It is true: I don’t do anything halfway. It is one of my most beloved clichés. I always bring it up in job interviews, for example – because when it comes to me it is the god-honest truth. I don’t see the point in not doing things properly. Do it properly or don’t even bother at all. You’d think this was a good trait, wouldn’t you?
Well, apparently, this also applies to being sick.
Let’s start from the beginning, which in this case is Sunday two weeks ago. It was a wonderful day, as Sundays often are, and I was doing regular Sunday things, until I found a lump under my arm. You know, near the general boob area (I refuse to write “arm pit” and you can’t make me). You don’t need to be a genius to know what I was thinking in that moment, I am sure.
I spent the next two days trying to get in touch with my doctor, only to find out that he had both moved offices to a completely different part of town AND changed his phone number without letting me know or updating his contact information on line. I finally got an appointment – three weeks later. Lucky me! I hung up, threw a impromptu hissy fit, and made an appointment with a private medical center to get myself checked up on the very same evening. It cost an arm and a leg, but at least I was assured that it was only a swollen lymph node. Phew! Girls, remember to be careful with your, well, girls. It is breast cancer awareness month and everything. Go on, go do a little self check-up right now. I’ll wait!
All done? Good.
Now, I was so relieved to hear the words “just a swollen lymph node” that I did not process what that actually meant. “Lumps may occur when lymph nodes are swollen due to bacterial or viral infections”. [source] I had a tiny case of the sniffles when I saw the doctor, but thought nothing more about it. The next day was Wednesday and I had the day off, and I had so many plans. Gym day! Movies! IKEA! Yeah right. By Wednesday afternoon I was a sniffling, sneezing, stuffy mess. I was glued to the sofa whining into my Kleenex all the way through Friday. How a single nose can cause this much havoc I will never understand. I was, however, feeling better by Friday evening and was anticipating to be all good again sometime during the next day.
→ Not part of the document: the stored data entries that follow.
Lemma mounted_by_seen ms force dest es :
  mountinfo = Some (mount_table ms) -> Forall line_ok ms -> mounted_by ms force dest es -> mounted force dest es.
Proof.
  intros Hm Hok (rd & Hd & H). exists (map (fun m => codes_of (path_of (fst (fst m)))) ms), rd. rewrite Hm.
  split_and!; [by apply mount_table_read|done|].
  assert (Hin : forall p, (exists m, m ∈ ms /\ path_of (fst (fst m)) = p) -> codes_of p ∈ map (fun m => codes_of (path_of (fst (fst m)))) ms).
  { intros p (m & Hin & <-). apply list_elem_of_fmap. by exists m. }
  destruct H as [(rel & c & Hne & Hf & Hb)|[Hf Hb]].
  - left. exists rel, c. split_and!; [done..|]. destruct Hb as [Hb|Hb]; [right; by apply Hin|by left].
  - right. split; [done|]. destruct Hb as [Hb|Hb]; [left; by apply Hin|by right].
Qed.

(** ** Names *)

Lemma name_pattern_segment s : name_pattern s = true -> has_char "/" s = false /\ is_part s = true.
Proof.
  assert (Hcore : forall t u, re_head_star is_lower is_name_char t = true -> has_char "/" u = false ->
            has_char "/" (t +:+ u) = false /\ is_part (t +:+ u) = true).
  { intros [|c t] u; [done|]. cbn [re_head_star]. intros [Hc Ht]%andb_prop Hu. split.
    - rewrite has_char_app, Hu, orb_false_r. apply (all_chars_no_char is_name_char); [done|]. cbn [all_chars].
      unfold is_name_char at 1. by rewrite Hc, Ht.
    - unfold is_part. apply negb_true_iff, orb_false_intro; [done|].
      destruct (String.eqb_spec (String c t +:+ u) ".") as [E|]; [|done]. injection E as -> _. done. }
  intros [H|(t & -> & H)]%match_anchored_spec; [rewrite <- (app_nil_r_str s)|]; by apply Hcore.
Qed.

Lemma archive_name_valid st nm : archive_name st = Ok nm -> name_pattern nm = true.
Proof.
  unfold archive_name. destruct (st_toml st); [|done]. intros (config & _ & (t & _ & (v & _ & H)%bind_Ok_inv)%bind_Ok_inv)%bind_Ok_inv.
  destruct (negb (truthy v)); [done|]. destruct v; try (cbn in H; by repeat case_match).
  unfold validate_name_value, validate_workload_name in H. destruct (Nat.ltb _ _); [cbv in H; done|].
  destruct (name_pattern s0) eqn:E; [|cbv in H; done]. by injection H as <-.
Qed.

(** The places an archive's name leads to. *)
Lemma named_paths st nm :
  archive_name st = Ok nm ->
  workload_data_dir nm = mkPath "/" ["var"; "lib"; "workloads"; nm; "data"] /\
  config_path nm = mkPath (root config_dir) (parts config_dir ++ [nm; "workload.toml"]).
Proof.
  intros [Hs Hp]%archive_name_valid%name_pattern_segment. unfold workload_data_dir, workload_root_dir, config_path, config_parent.
  rewrite !(path_div_segment _ nm) by done. split; [done|]. rewrite path_div_segment by done. cbn [root parts]. by rewrite <- app_assoc.
Qed.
…Or so I thought. By Saturday morning I had not only nearly lost my voice, I was also making calls on the porcelain phone pretty much every 30 minutes. I have absolutely no explanations for that one, as it makes no sense whatsoever, but hey, in one week I had gone through the whole spectrum of what a normal person goes through in about a year. That is pretty impressive if you ask me. I spent the next two days alternating between whimpering on the bathroom floor, watching everything I ate come back in reverse at alarming intervals, or shaking on the sofa while trying to control my breathing. It felt like my stomach hated me and wanted to leave my body permanently while ruining the rest of my inner workings as much as it possibly could in the process. Everything made me feel nauseous. Food? God no. Dust? Have mercy. Loud sounds? Why did the world hate me so much?! Poor Marius had to not only live with my most un-ladylike noises all week, but he also had to be on his tippy-toes, run errands, do all the cooking and stroke my head to make me relax several times a day, all with the risk of catching the same ungodly disease himself. How he dealt with it all I will never know, but then again he is a much better person than I am, and I am so so lucky to have him.
By Tuesday I had, thankfully, recovered and was ready to start my new job. I managed not to pass this gruesome affliction on to my new co-workers, and everything have been smooth sailing since then. I am now very confident that I have used my sickness-quota for both 2011 and the first half of 2012, at least!